Shouldn't it read: "The weight set is actually more cost effective to transport than crude oil. After all crude is really heavy, bulky, cheap stuff."

Otherwise, good post.

The thing is, you actually can still buy things like clothes and shoes made in the US that aren't more expensive than versions made in sweatshops. I buy jeans made by union workers in Chicago for the same price as a pair of Levis. Having everything made in China isn't what allows consumer culture to flourish - since prices are always set by the market anyway. Having everything in China simple means that the Capitalist gets a much larger percentage of the money you're forking over than she otherwise would, and the workers are getting far less.

At Thursday, April 27, 2006 at 9:06:00 AM PDT, Blogger EnergySpin said...

Interesting post but the numerical examples have to be qualified further. For example, it is wrong (as the peakoilers) to put all forms of transport under the same category.
Sea transportation has traditionally been cheaper than transportation by trucks or planes. Cheap oil was the prime reason they lost ground to them .. and were outprized from the market.

Struggling with the competition, the international shipping sector had to restructure and that meant higher automation for the ships as well as reliance on cheap crew labor from the East (Phillipines, thailand), the South Americas and Africa.
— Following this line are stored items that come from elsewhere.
(** What a step that stays in the same phase does, from a connection that is not closed. *)
Definition open_mid (n : Z) c0 c : Prop := mid n c0 c ∧ is_closed (c_state c) = false.

Lemma open_inner n c0 c c' : open_mid n c0 c → inner [] c c' → open_mid n c0 c'.
Proof. intros [Hm Ho] Hi. split; [by apply (mid_inner _ _ c)|]. by rewrite (phase_closed _ _ (in_phase _ _ _ Hi)). Qed.

Lemma open_post {A} n c0 c (m : M (A * Connection)) :
  open_mid n c0 c → post m (fun r => inner [] c r.2) → post m (fun r => open_mid n c0 r.2).
Proof. intros Hc Hm. eapply post_weaken; [exact Hm|]. intros r. by apply open_inner. Qed.

Lemma open_post1 n c0 c (m : M Connection) : open_mid n c0 c → post m (inner [] c) → post m (open_mid n c0).
Proof. intros Hc Hm. eapply post_weaken; [exact Hm|]. intros r. by apply open_inner. Qed.

Lemma conn_err_open {A} n c0 (m : M (result TransportError A * Connection)) :
  post m (fun r => open_mid n c0 r.2) → post (conn_err m) (fun r => open_mid n c0 r.2).
Proof. intros Hm. unfold conn_err. eapply post_bind; [exact Hm|]. by intros [[]]. Qed.

(** The end of the handshake of a client. *)
Lemma client_complete_mid n c0 c now params (f : Connection → Connection) :
  open_mid n c0 c → (∀ c, inner [] c (f c)) →
  post (attempt (settle_0rtt c params) (fun _ c =>
          attempt (conn_err (handle_peer_params (f c) params)) (fun _ c =>
            c ← issue_first_cids c now; mret (Ok tt, set_c_state (push_event c Connected) Established))))
    (fun r : result ConnectionError unit * Connection => mid n c0 r.2).
Proof.
  intros Ho Hf. eapply post_attempt with (P := open_mid n c0); [|by intros ? ? []|].
  { apply (open_post _ _ c); [done|]. apply settle_0rtt_inner, inner_refl. }
  intros _ c1 Hc1. eapply post_attempt with (P := open_mid n c0); [|by intros ? ? []|].
  { apply conn_err_open. apply (open_post _ _ (f c1)); [by apply (open_inner _ _ c1)|]. eauto using inner_refl with post. }
  intros _ c2 Hc2. eapply post_bind; [apply (open_post1 n c0 c2); [done|]; eauto using inner_refl with post|].
  intros c3 [Hc3 Hc3']. by apply establish_mid.
Qed.

Lemma process_handshake_packet_mid n c0 c now cid p :
  mid n c0 c → is_drained (c_state c0) = false →
  post (process_handshake_packet crypto_turns c now cid p) (fun r => mid n c0 r.2).
Proof.
  intros Hm Hd. unfold process_handshake_packet. destruct (negb _); [done|]. cbv zeta.
  set (c1 := on_path_validated c). assert (Hc1 : mid n c0 c1) by (subst c1; mid_tac). clearbody c1.
  eapply post_attempt; [by apply conn_err_mid, process_early_payload_mid|done|]. intros _ c2 Hc2.
  destruct (is_closed (c_state c2)) eqn:Ho; [done|]. destruct (tls_is_handshaking _); [done|].
  destruct (conn_is_client c2).
  - destruct (peer_transport_parameters c2) as [params|e]; [|done].
    apply (client_complete_mid _ _ _ _ _ (fun c => match stateless_reset_token params with
      | Some token => push_endpoint_event c (EvResetToken (p_remote (c_path c)) token) | None => c end)); [done|].
    intros c3. pose proof (inner_refl c3). destruct (stateless_reset_token params); inner_tac.
  - set (c3 := upd_pending _ _).
    assert (Hc3 : open_mid n c0 c3).
    { apply (open_inner _ _ c2); [done|]. subst c3. pose proof (inner_refl c2). inner_tac. }
    clearbody c3. eapply post_bind; [apply (open_post1 n c0 c3); [done|]; eauto using inner_refl with post|].
    intros c4 Hc4. assert (Hc5 : open_mid n c0 (push_event c4 HandshakeConfirmed)).
    { apply (open_inner _ _ c4); [done|]. pose proof (inner_refl c4). inner_tac. }
    destruct Hc5. by apply establish_mid.
Qed.

Lemma process_initial_packet_mid n c0 c now cid p hs :
  mid n c0 c → is_drained (c_state c0) = false → c_state c = StHandshake hs →
  post (process_initial_packet crypto_turns c now cid p hs) (fun r => mid n c0 r.2).
Proof.
  intros Hm Hd Hst. unfold process_initial_packet. cbv zeta.
  assert (Hgo : ∀ c, mid n c0 c → post
    (attempt (conn_err (process_early_payload crypto_turns c now p)) (fun _ c' =>
      if conn_is_server c' && bool_decide (c_highest_space c = SpInitial) && negb (bool_decide (c_highest_space c' = SpInitial)) then
        match peer_transport_parameters c' with
        | Err e => mret (Err e, c')
        | Ok params =>
            attempt (conn_err (handle_peer_params c' params)) (fun _ c =>
              c ← issue_first_cids c now;
              c ← init_0rtt c;
              mret (Ok tt, c))
        end
      else mret (Ok tt, c'))) (fun r : result ConnectionError unit * Connection => mid n c0 r.2)).
  { intros c1 Hc1. eapply post_attempt; [by apply conn_err_mid, process_early_payload_mid|done|]. intros _ c2 Hc2.
    destruct (_ && _); [|done]. destruct (peer_transport_parameters c2) as [params|e]; [|done].
    eapply post_attempt with (P := mid n c0); [apply conn_err_mid; mid_op|done|]. intros _ c3 Hc3.
    eapply post_bind; [mid_op|]. intros c4 Hc4. eapply post_bind; [mid_op|]. done. }
  destruct (negb (rem_cid_set hs)).
  - eapply post_bind; [apply post_true|]. intros q _. apply Hgo. apply (mid_inner _ _ c); [done|]. pose proof (inner_refl c).
    apply inner_state; [inner_tac|]. change (phase (c_state c) = 0). by rewrite Hst.
  - destruct (negb _); [done|]. by apply Hgo.
Qed.

Lemma process_decrypted_packet_mid c now remote number p :
  post (process_decrypted_packet crypto_turns c now remote number p) (fun r => mid 1 c r.2).
Proof.
  pose proof (mid_refl c) as Hr. assert (Hm : mid 1 c c) by (by eapply mid_weaken).
  assert (Hpay : is_drained (c_state c) = false →
    post (n ← unwrap number; conn_err (process_payload c now remote n p)) (fun r => mid 1 c r.2)).
  { intros Hd. eapply post_bind; [apply post_true|]. intros k _. by apply conn_err_mid, (process_payload_mid 0). }
  unfold process_decrypted_packet. destruct (c_state c) as [hs| |reason| |] eqn:Hst; [| | |exact Hm..].
  - assert (Hd : is_drained (c_state c) = false) by (by rewrite Hst). destruct (pk_header p) as [?|[] ? ? ? ?|? ? ?|? ? ? ?|? ? ?].
    + by apply process_initial_packet_mid.
    + by apply process_handshake_packet_mid.
    + exact (Hpay eq_refl).
    + apply (mid_post _ _ c); [done|]. apply process_retry_inner; [apply inner_refl|done].
    + done.
    + destruct (1 <? _); [exact Hm|]. destruct (lists_version _ _ _); exact Hm.
  - destruct (bool_decide _); [exact (Hpay eq_refl)|]. destruct (has_frames _); [|exact Hm].
    apply conn_err_mid, process_early_payload_mid; [done|by rewrite Hst].
  - eapply post_bind; [apply post_true|]. intros [l|e] _; [|exact Hm]. apply post_ret. cbn [snd].
    destruct (has_close l); [|exact Hm]. apply mid_state; [done|by apply rank_le_closed|by rewrite Hst].
Qed.

Lemma inner_mid n c0 c1 c2 : inner [] c0 c1 → mid n c1 c2 → mid n c0 c2.
Proof.
  intros Hi [H1 H2 H3 H4 (l & Hl & Hln) H6 H7]. pose proof (inner_flight_ok _ _ Hi) as I1.
  destruct Hi as [_ _ I2 I3 (k & Hk & Hkn) I6 I7]. rewrite I2 in H1, H2. split.
  - intros ? ? ?. auto.
  - done.
  - unfold state_rank in *. by rewrite <- I3.
  - by rewrite H4, (phase_drained _ _ I3).
  - exists (k ++ l). split; [by rewrite Hl, Hk, app_assoc|]. by rewrite elem_of_app; intros [].
  - by etrans.
  - congruence.
Qed.

(** A packet that is dropped leaves the phase alone. *)
Definition result_ok c0 (r : option (result ConnectionError unit) * Connection) : Prop :=
  match r.1 with Some _ => mid 1 c0 r.2 | None => inner [] c0 r.2 end.

Lemma handle_decrypted_ok c0 c now remote ecn p number :
  inner [] c0 c → post (handle_decrypted crypto_turns c now remote ecn p number) (result_ok c0).
Proof.
  intros Hi. unfold handle_decrypted. cbv zeta. eapply post_bind with (P := fun r => inner [] c0 r.2).
  { destruct number; post_inner. }
  intros [dup c1] Hc1. cbn [snd] in Hc1.
  destruct dup; [done|]. destruct (_ && _); [done|].
  match goal with |- post (if ?b then _ else _) _ => destruct b end; [done|].
  eapply post_bind with (P := inner [] c0); [destruct (negb _); [eauto with post|done]|]. intros c2 Hc2.
  eapply post_bind; [apply process_decrypted_packet_mid|]. intros [r c3] Hc3. cbn [snd] in Hc3. by apply (inner_mid _ _ c2).
Qed.

Lemma inner_mid1 c0 c : inner [] c0 c → mid 1 c0 c.
Proof. intros Hi. apply (mid_inner _ _ c0); [|done]. eapply mid_weaken; [apply mid_refl|lia]. Qed.

Lemma authentication_failed_ok c0 c : inner [] c0 c → post (authentication_failed c) (result_ok c0).
Proof.
  intros Hi. unfold authentication_failed. eapply post_bind; [apply post_true|]. intros n _. cbv zeta.
  eapply post_bind; [apply post_true|]. intros k _. apply post_ret. unfold result_ok. cbn [fst snd].
  assert (inner [] c0 (set_c_authentication_failures c n)) by inner_tac. case_match; [by apply inner_mid1|done].
Qed.
End Mid.
(* ===== verification/ConnTheorems.v ===== *)
(** The theorems on whole connections: what holds after any sequence of the operations its user may call, from the creation
    of a client, or of a server and its first packet. *)
From stdpp Require Import gmap.
From S2P Require Import Prelude Coding RangeSet Ids Shared Frame FrameTheorems Float Packet PacketSafety TransportParams Token TokenCache.
From S2P Require Import Assembler Recv Send PendingStreams Retransmits CidQueue CidState Streams Dedup PendingAcks Mtud Timer.
From S2P Require Import AckFrequency Rtt Congestion Pacing Datagrams Spaces PacketCrypto Config Paths Connection ConnRecovery.
From S2P Require Import ConnReceive PacketBuilder ConnTransmit Post ConnInv ConnInvOps ConnInvReceive ConnLife ConnLifeTransmit.
From S2P Require Import ConnSample.
Open Scope Z_scope.

Section Runs.
Context {C : Type} {HC : Controller C} {H : Type} {HH : Heap H} {T : Type} {HT : Session T} {R : Type} {HR : Rng R}
  {TS : Type} {HTS : TokenStore TS}.
Local Notation Connection := (Connection C H T R TS).
Implicit Types c : Connection.
Context (max_instant : Z) (crypto_turns transmit_turns : nat) (pick : gset StreamId → option StreamId).

(** * Runs *)

(** The calls the user of a connection may make.  What the application does with its streams is any change of their state
    and of what is queued for them. *)
Inductive Action : Type :=
| ADatagram (now : Z) (remote : SocketAddr) (ecn : option EcnCodepoint) (first_decode : PartialDecode) (remaining : option (list Z))
| ATimeout (now : Z)
| ATransmit (now system_now max_datagrams capacity : Z)
| AClose (now : Z) (error_code : VarInt) (reason : list Z)
| APing
| APoll
| AEndpointEvent
| AIdentifiers (ids : list IssuedCid) (now : Z)
| APathChanged (now : Z)
| ALocalAddress
| AMaxStreams (d : Dir) (count : VarInt)
| ASendWindow (w : Z)
| AReceiveWindow (w : VarInt)
| ASendDatagram (data : list Z) (drop : bool)
| AKeyUpdate
| AStreams (s : StreamsState H) (p : Retransmits).

(** A connection with the events the endpoint has taken from it. *)
Definition perform (w : Connection * list EndpointEvent) (a : Action) : M (Connection * list EndpointEvent) :=
  let '(c, seen) := w in
  let keep (m : M Connection) := c ← m; mret (c, seen) in
  match a with
  | ADatagram now remote ecn d remaining => keep (handle_datagram crypto_turns c now remote ecn d remaining)
  | ATimeout now => keep (handle_timeout c now)
  | ATransmit now system_now m cap => '(_, _, c) ← conn_poll_transmit transmit_turns pick c now system_now m cap []; mret (c, seen)
  | AClose now code reason => mret (close c now code reason, seen)
  | APing => mret (ping c, seen)
  | APoll => '(_, c) ← conn_poll c; mret (c, seen)
  | AEndpointEvent => let '(e, c) := poll_endpoint_events c in mret (c, seen ++ option_list e)
  | AIdentifiers ids now => keep (handle_event max_instant c ids now)
  | APathChanged now => keep (path_changed c now)
  | ALocalAddress => keep (local_address_changed c)
  | AMaxStreams d count => keep (set_max_concurrent_streams c d count)
  | ASendWindow w => mret (conn_set_send_window c w, seen)
  | AReceiveWindow w => mret (conn_set_receive_window c w, seen)
  | ASendDatagram data drop => '(_, c) ← conn_send_datagram c data drop; mret (c, seen)
  | AKeyUpdate => keep (conn_force_key_update c)
  | AStreams s p => mret (upd_pending (set_c_streams c s) (fun _ => p), seen)
  end.

Definition run (acts : list Action) (w : Connection * list EndpointEvent) : M (Connection * list EndpointEvent) :=
  mfold perform acts w.

(** A bound on the number of packets received. *)
Definition packets_received (a : Action) : Z := match a with ADatagram _ _ _ _ remaining => datagram_packets remaining | _ => 0 end.
Definition total_received (acts : list Action) : Z := foldr (fun a n => packets_received a + n) 0 acts.

(** The connections a run starts from, with a bound on the packets received so far. *)
Inductive started : Z → Connection → Prop :=
| started_client grease config init_cid loc_cid rem_cid remote local_ip crypto cid_len cid_lifetime now version allow_mtud rng
    token_store server_name c :
    Connection_new max_instant crypto_turns grease config init_cid loc_cid rem_cid remote local_ip crypto cid_len cid_lifetime now
      version allow_mtud rng (ClientArgs token_store server_name) = Ret c →
    started 0 c
| started_server grease config init_cid loc_cid rem_cid remote local_ip crypto cid_len cid_lifetime now version allow_mtud rng
    server_config pref_addr_cid path_validated now' remote' ecn pn header header_data payload remaining c0 c :
    Connection_new max_instant crypto_turns grease config init_cid loc_cid rem_cid remote local_ip crypto cid_len cid_lifetime now
      version allow_mtud rng (ServerArgs server_config pref_addr_cid path_validated) = Ret c0 →
    handle_first_packet crypto_turns c0 now' remote' ecn pn header header_data payload remaining = Ret (Ok tt, c) →
    is_closed (c_state c) = false →
    started (datagram_packets remaining) c.

(** * Lemmas *)

(** What holds of a connection in a run, with what the endpoint has seen of it. *)
Record run_ok (n : Z) (w : Connection * list EndpointEvent) : Prop := {
  ro_counter : 0 <= c_path_counter w.1 <= n;
  ro_flight : flight_ok w.1;
  ro_settled : settled (w.2 ++ c_endpoint_events w.1) w.1
}.

Lemma moved_run_ok n k c c' seen : moved k c c' → 0 <= k → n + k < 2 ^ 64 → run_ok n (c, seen) → run_ok (n + k) (c', seen).
Proof.
  intros [M1 M2 M3 (l & Hl & Ms) M5] Hk Hb [R1 R2 R3]. cbn [fst snd] in *.
  specialize (M2 ltac:(lia) ltac:(lia)). split; cbn [fst snd]; [lia|apply M1; [lia|lia|done]|].
  rewrite Hl, app_assoc. auto.
Qed.

(** A call moves the connection, or hands an event to the endpoint. *)
Definition performed (k : Z) (w w' : Connection * list EndpointEvent) : Prop :=
  (moved k w.1 w'.1 ∧ w'.2 = w.2) ∨
  (∃ e rest, c_endpoint_events w.1 = e :: rest ∧ w' = (set_c_endpoint_events w.1 rest, w.2 ++ [e])).

Lemma perform_spec a w : post (perform w a) (performed (packets_received a) w).
Proof.
  destruct w as [c seen]. pose proof (inner_refl c) as Hi.
  assert (Hkeep : ∀ m k, post m (moved k c) → post (c ← m; mret (c, seen)) (performed k (c, seen))).
  { intros m k Hm. eapply post_bind; [exact Hm|]. intros c1 Hc1. by left. }
  assert (Hin : ∀ m, post m (inner [] c) → post (c ← m; mret (c, seen)) (performed 0 (c, seen))).
  { intros m Hm. apply Hkeep. eapply post_weaken; [exact Hm|]. intros c1 Hc1. by apply inner_moved. }
  assert (Hin2 : ∀ A (m : M (A * Connection)), post m (fun r => inner [] c r.2) →
    post ('(_, c) ← m; mret (c, seen)) (performed 0 (c, seen))).
  { intros A m Hm. eapply post_bind; [exact Hm|]. intros [x c1] Hc1. left. split; [by apply inner_moved|done]. }
  destruct a; cbn [perform packets_received] in *.
  - apply Hkeep, handle_datagram_moved.
  - apply Hkeep, handle_timeout_moved.
  - eapply post_bind; [apply conn_poll_transmit_moved|]. intros [[x y] c1] Hc1. by left.
  - apply post_ret. left. split; [apply close_inner_moved|done].
  - apply post_ret. left. split; [by apply inner_moved, ping_inner|done].
  - by apply Hin2, conn_poll_inner.
  - unfold poll_endpoint_events. destruct (c_endpoint_events c) as [|e rest] eqn:E; apply post_ret.
    + left. cbn [option_list fst snd]. rewrite app_nil_r. split; [apply moved_refl|done].
    + right. by exists e, rest.
  - by apply Hin, handle_event_inner.
  - by apply Hin, path_changed_inner.
  - by apply Hin, local_address_changed_inner.
  - by apply Hin, set_max_concurrent_streams_inner.
  - apply post_ret. left. split; [by apply inner_moved, conn_set_send_window_inner|done].
  - apply post_ret. left. split; [by apply inner_moved, conn_set_receive_window_inner|done].
  - by apply Hin2, conn_send_datagram_inner.
  - by apply Hin, conn_force_key_update_inner.
  - apply post_ret. left. split; [|done]. apply inner_moved. cbn [fst]. inner_tac.
Qed.

Lemma received_nonneg a : 0 <= packets_received a.
Proof.
  destruct a; cbn [packets_received]; try lia. unfold datagram_packets. case_match; [|lia]. pose proof (len_nonneg l). lia.
Qed.
Lemma total_received_nonneg acts : 0 <= total_received acts.
Proof.
  induction acts as [|a acts IH]; [done|]. change (0 <= packets_received a + total_received acts). pose proof (received_nonneg a). lia.
Qed.

Lemma perform_ok a n w :
  n + packets_received a < 2 ^ 64 → run_ok n w → post (perform w a) (run_ok (n + packets_received a)).
Proof.
  intros Hb Hr. pose proof (received_nonneg a) as Hk. eapply post_weaken; [apply perform_spec|]. destruct w as [c seen].
  intros [c' seen'] [[Hm Hs]|(e & rest & E & [= -> ->])]; cbn [fst snd] in *; [subst seen'; by eapply moved_run_ok|].
  destruct Hr as [R1 R2 R3]. cbn [fst snd] in *. rewrite E in R3. split; cbn [fst snd]; [cbn; lia|done|].
  change (c_endpoint_events (set_c_endpoint_events c rest)) with rest. rewrite <- app_assoc. exact R3.
Qed.

Lemma run_rank acts w : post (run acts w) (fun w' => state_rank (c_state w.1) <= state_rank (c_state w'.1)).
Proof.
  apply (post_mfold perform acts w (fun w' => state_rank (c_state w.1) <= state_rank (c_state w'.1))); [|lia].
  intros w1 a H1. eapply post_weaken; [apply perform_spec|].
  intros w2 [[Hm _]|(e & rest & _ & ->)]; [|done]. pose proof (mv_rank _ _ _ Hm). lia.
Qed.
As airlines are outprized from the international transport industry, shipping will become the dominant form of international transport again. Since many of the majors in the industry (i.e. Warzilla) are fuel efficiency freaks, the competitive advantage of "sea over air" will be even more evident.
In addition, research on fuel efficient military vessels is decades ahead than everything else and will likely spill over to the civilian sector in the form of fuel cells (at least 5-10% more efficient than the diesel engines) and nuclear propulsion. For quite different reasons, many Navies (e.g. US, UK, German) have actually produced working prototypes of surface and submerged vehicles that run on FFs and the civilian sector has not lagged behind. (The military research I am referring to, is NOT classified and one could google the web for actual projects that were successfully demonstrated more than 15 years ago! Submerged vehicle research is a rather interesting story ... but IIRC the Germans will be selling FF powered submarines well before the decade is over to Navies that have no need of nuclear powered subs with ICBMs).
Moving over to nuclear propulsion ... expect many more of that and efficiency gains are even more impressive provided of course we leverage on the Navy (and Russian Icebreaker experience) and do build them.

Even transport by air could be "saved" if the morons decided to switch over to WIG planes; they are twice as fuel efficient as the planes we currently have, and could sustain (somewhat) the JIT paradigm.

Moving over to land - based freight transport. IT is a pitty that we are not building TGVs like crazy ... for distances <1000km, these babies can deliver stuff in a much shorter time than transport by plane.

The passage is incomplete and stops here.